Stored items
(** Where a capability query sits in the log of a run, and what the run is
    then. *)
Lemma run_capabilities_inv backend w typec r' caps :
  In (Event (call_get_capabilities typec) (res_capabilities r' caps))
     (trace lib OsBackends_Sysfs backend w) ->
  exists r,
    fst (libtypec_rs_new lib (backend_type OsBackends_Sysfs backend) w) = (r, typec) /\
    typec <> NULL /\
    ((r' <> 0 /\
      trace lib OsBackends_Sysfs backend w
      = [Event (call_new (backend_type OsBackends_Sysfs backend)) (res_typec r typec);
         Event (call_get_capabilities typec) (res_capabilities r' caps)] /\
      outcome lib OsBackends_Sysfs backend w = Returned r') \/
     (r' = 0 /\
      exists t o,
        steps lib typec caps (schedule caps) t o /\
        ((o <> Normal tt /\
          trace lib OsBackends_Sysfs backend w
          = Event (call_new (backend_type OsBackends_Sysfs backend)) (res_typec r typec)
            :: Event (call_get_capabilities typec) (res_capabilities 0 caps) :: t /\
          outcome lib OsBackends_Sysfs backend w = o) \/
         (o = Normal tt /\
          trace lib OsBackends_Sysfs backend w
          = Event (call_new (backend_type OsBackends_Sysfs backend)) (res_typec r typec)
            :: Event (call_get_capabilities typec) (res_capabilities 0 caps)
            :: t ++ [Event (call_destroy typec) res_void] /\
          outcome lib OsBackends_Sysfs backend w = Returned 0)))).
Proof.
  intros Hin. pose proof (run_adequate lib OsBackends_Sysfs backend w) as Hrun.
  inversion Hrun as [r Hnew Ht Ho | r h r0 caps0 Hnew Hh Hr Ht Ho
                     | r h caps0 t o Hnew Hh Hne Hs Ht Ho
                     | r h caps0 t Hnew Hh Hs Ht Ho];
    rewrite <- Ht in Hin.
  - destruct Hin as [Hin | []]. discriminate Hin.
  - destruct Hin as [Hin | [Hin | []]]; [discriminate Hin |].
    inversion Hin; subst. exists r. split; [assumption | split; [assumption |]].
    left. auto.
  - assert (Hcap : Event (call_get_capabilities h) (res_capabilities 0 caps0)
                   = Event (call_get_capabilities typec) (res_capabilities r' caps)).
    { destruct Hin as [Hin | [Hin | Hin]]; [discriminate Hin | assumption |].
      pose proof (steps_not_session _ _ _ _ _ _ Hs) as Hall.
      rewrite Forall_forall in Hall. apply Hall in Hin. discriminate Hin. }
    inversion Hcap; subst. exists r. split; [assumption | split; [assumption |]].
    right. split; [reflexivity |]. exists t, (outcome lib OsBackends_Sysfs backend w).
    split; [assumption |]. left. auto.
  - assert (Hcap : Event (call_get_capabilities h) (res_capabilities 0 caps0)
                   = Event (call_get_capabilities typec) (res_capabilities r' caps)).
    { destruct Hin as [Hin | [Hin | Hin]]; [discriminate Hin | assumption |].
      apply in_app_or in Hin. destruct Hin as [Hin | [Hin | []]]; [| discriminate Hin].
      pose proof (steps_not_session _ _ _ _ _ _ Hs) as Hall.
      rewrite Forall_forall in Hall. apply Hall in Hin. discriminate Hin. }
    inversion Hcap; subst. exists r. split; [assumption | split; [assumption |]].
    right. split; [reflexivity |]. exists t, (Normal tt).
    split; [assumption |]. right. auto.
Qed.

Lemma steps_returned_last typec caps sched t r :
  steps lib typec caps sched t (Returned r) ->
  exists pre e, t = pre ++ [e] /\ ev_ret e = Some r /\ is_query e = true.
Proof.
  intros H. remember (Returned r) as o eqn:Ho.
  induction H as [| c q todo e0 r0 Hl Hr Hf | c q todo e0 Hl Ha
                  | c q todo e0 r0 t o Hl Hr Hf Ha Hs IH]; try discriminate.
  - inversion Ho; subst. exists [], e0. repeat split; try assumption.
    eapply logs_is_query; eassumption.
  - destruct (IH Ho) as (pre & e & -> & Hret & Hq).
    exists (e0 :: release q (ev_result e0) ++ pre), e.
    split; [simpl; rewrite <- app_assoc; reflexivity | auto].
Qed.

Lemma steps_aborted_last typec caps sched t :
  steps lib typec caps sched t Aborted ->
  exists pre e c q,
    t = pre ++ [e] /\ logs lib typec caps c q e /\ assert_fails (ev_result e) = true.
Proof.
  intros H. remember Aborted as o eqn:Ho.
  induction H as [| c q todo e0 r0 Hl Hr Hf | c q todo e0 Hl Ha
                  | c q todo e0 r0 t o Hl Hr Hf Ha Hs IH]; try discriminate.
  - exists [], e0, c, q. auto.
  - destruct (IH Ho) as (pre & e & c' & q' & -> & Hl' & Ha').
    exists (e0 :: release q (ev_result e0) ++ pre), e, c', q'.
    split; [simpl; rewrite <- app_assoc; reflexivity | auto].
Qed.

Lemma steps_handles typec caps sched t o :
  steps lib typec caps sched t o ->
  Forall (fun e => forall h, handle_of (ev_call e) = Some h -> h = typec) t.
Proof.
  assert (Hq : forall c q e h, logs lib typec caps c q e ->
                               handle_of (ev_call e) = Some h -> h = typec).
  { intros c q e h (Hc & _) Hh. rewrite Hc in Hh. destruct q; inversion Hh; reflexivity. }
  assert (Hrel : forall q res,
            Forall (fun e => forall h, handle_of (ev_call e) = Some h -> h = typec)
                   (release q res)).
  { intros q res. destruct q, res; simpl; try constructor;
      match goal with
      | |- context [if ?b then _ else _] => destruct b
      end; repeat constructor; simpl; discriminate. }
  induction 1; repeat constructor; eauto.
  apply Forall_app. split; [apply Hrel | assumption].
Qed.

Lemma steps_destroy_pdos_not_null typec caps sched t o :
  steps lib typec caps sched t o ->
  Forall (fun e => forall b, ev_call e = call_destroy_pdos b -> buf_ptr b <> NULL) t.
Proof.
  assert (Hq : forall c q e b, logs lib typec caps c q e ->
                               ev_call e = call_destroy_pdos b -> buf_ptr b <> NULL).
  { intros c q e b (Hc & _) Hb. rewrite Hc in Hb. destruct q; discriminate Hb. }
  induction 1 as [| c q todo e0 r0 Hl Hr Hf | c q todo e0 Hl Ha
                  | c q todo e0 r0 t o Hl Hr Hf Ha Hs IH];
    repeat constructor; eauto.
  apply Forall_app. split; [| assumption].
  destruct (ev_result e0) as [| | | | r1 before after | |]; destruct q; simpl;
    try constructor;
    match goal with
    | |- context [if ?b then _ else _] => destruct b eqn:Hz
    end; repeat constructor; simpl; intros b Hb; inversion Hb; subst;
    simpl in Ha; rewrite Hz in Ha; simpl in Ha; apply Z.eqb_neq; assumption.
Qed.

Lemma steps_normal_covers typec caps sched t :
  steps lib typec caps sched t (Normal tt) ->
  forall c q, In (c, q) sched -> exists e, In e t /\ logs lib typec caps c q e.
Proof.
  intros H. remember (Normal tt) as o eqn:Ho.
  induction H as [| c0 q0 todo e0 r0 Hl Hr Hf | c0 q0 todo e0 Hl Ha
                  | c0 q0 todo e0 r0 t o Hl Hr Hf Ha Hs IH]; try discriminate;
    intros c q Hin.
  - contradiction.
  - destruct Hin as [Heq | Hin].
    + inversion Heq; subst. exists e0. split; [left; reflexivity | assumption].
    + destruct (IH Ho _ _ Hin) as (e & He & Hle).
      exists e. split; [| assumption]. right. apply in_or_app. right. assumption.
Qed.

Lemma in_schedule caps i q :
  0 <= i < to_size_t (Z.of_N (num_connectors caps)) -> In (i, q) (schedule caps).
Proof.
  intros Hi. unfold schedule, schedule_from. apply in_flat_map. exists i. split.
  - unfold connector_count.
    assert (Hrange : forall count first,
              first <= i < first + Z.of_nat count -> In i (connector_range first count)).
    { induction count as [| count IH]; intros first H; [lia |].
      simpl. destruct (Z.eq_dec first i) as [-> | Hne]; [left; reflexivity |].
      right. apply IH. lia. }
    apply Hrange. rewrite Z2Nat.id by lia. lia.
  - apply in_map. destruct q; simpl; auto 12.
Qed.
--
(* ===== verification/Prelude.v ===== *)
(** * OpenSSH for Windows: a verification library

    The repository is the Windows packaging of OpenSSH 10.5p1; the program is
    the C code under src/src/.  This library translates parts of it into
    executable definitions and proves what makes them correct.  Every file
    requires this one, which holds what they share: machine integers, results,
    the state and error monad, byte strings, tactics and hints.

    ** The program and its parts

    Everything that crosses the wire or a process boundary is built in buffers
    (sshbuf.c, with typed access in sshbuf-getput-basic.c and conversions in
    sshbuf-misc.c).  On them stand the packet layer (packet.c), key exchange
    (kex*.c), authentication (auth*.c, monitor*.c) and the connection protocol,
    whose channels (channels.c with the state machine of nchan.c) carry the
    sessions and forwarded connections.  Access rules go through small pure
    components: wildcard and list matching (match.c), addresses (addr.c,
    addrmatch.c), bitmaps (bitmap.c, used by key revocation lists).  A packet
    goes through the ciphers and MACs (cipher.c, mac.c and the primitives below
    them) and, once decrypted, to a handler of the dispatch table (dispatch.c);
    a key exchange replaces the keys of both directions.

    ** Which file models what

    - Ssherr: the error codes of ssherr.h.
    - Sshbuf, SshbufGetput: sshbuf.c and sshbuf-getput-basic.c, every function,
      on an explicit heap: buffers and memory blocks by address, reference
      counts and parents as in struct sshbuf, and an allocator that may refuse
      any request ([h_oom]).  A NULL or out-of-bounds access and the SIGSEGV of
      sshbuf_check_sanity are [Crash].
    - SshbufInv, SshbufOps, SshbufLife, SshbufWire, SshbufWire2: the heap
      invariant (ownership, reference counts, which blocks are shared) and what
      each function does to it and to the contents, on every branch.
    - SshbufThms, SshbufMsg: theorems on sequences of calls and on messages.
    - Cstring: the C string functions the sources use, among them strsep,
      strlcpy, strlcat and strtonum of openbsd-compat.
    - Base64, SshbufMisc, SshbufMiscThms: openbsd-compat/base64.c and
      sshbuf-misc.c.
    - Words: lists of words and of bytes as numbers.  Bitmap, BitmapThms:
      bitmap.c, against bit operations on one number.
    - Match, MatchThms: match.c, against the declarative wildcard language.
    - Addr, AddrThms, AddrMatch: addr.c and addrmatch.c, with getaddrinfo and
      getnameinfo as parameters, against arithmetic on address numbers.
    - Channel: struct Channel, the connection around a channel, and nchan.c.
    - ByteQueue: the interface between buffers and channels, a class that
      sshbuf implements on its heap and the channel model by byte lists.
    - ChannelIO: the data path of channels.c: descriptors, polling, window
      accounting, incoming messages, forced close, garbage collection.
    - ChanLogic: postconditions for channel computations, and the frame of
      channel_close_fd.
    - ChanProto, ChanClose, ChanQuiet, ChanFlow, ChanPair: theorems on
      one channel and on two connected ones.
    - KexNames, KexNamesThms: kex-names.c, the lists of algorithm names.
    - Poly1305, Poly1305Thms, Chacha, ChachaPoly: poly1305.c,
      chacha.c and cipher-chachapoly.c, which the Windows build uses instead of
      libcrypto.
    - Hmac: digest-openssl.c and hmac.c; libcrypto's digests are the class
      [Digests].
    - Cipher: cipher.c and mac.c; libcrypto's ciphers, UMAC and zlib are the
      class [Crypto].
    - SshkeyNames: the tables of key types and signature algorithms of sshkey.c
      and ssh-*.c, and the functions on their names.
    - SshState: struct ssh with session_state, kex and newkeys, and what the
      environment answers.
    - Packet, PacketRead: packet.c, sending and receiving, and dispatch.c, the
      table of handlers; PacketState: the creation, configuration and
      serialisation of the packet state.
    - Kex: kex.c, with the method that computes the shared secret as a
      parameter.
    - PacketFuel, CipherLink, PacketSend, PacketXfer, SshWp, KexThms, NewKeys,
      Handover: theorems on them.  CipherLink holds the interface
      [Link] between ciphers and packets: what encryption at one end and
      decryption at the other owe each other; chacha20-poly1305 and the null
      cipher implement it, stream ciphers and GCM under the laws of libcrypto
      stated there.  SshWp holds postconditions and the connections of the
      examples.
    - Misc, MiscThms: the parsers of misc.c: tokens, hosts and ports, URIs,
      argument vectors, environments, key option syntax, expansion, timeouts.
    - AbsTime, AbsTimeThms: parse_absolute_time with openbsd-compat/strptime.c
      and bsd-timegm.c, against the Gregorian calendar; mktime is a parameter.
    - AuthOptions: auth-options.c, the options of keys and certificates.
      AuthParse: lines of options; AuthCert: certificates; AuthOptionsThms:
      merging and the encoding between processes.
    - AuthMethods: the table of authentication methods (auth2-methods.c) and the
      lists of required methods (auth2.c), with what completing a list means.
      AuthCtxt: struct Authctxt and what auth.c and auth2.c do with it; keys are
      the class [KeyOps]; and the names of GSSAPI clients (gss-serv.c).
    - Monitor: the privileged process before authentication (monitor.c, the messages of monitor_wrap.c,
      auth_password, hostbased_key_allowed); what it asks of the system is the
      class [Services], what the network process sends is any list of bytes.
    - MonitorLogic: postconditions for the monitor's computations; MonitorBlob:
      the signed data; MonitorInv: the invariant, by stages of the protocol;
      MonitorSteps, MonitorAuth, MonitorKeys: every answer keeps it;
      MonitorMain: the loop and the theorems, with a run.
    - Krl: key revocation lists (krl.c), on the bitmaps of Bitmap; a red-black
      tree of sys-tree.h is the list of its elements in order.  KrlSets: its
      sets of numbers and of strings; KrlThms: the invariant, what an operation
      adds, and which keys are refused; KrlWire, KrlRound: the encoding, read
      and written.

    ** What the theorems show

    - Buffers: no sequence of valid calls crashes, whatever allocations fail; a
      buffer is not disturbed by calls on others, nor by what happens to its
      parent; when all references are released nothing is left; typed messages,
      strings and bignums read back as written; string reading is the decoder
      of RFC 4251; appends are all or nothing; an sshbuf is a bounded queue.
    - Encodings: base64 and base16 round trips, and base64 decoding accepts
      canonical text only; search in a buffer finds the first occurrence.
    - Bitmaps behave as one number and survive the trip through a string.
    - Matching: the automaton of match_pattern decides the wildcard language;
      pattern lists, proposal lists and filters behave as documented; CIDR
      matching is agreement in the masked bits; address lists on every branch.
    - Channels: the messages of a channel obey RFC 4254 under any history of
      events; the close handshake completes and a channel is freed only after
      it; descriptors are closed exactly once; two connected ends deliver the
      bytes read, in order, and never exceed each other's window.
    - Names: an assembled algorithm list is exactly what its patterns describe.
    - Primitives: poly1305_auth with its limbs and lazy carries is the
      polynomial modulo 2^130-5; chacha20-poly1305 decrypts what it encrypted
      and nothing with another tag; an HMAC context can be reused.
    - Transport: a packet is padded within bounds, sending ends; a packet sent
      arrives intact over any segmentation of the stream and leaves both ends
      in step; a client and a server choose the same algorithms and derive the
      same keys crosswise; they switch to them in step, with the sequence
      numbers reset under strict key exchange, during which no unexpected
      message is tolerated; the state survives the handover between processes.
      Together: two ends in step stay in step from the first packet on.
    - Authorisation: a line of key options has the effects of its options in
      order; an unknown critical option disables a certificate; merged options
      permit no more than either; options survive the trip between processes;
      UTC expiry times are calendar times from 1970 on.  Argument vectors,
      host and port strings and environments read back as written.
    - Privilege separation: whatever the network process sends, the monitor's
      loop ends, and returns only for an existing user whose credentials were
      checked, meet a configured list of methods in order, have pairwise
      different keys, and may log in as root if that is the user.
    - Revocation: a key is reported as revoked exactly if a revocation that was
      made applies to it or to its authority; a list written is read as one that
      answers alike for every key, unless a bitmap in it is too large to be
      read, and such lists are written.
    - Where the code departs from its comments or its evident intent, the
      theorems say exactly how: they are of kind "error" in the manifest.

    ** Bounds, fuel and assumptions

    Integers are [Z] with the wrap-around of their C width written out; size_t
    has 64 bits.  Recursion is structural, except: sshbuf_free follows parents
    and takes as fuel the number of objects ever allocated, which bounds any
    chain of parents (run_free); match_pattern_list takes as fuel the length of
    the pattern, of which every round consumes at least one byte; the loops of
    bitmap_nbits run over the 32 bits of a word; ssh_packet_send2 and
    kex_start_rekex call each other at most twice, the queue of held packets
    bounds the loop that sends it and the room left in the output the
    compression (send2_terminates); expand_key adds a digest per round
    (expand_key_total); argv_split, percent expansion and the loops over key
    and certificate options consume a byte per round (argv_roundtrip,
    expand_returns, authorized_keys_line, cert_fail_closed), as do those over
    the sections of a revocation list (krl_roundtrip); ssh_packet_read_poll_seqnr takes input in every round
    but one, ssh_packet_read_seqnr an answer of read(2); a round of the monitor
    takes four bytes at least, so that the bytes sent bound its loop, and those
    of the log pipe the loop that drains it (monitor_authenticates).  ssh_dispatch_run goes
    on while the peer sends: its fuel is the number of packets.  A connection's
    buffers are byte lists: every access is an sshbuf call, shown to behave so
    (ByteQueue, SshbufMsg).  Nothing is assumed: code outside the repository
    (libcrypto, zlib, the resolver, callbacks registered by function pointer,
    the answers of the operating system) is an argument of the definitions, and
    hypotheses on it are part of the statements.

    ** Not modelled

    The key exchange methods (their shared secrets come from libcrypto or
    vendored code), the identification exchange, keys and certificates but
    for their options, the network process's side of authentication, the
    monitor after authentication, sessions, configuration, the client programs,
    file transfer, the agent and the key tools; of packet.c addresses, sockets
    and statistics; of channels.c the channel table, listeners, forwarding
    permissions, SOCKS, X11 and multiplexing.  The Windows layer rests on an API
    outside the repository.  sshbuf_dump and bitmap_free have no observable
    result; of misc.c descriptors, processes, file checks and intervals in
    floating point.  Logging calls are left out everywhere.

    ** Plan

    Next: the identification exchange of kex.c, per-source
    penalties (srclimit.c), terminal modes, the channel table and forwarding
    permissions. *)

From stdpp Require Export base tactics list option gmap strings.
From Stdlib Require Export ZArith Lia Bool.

YOUR OBJECTIVE: Look above for the line with "buffers are byte" and the line with "left out everywhere.". Retype those two lines and every line between them exactly, adding nothing.

EXERCISE OUTPUT:
    buffers are byte lists: every access is an sshbuf call, shown to behave so
    (ByteQueue, SshbufMsg).  Nothing is assumed: code outside the repository
    (libcrypto, zlib, the resolver, callbacks registered by function pointer,
    the answers of the operating system) is an argument of the definitions, and
    hypotheses on it are part of the statements.

    ** Not modelled

    The key exchange methods (their shared secrets come from libcrypto or
    vendored code), the identification exchange, keys and certificates but
    for their options, the network process's side of authentication, the
    monitor after authentication, sessions, configuration, the client programs,
    file transfer, the agent and the key tools; of packet.c addresses, sockets
    and statistics; of channels.c the channel table, listeners, forwarding
    permissions, SOCKS, X11 and multiplexing.  The Windows layer rests on an API
    outside the repository.  sshbuf_dump and bitmap_free have no observable
    result; of misc.c descriptors, processes, file checks and intervals in
    floating point.  Logging calls are left out everywhere.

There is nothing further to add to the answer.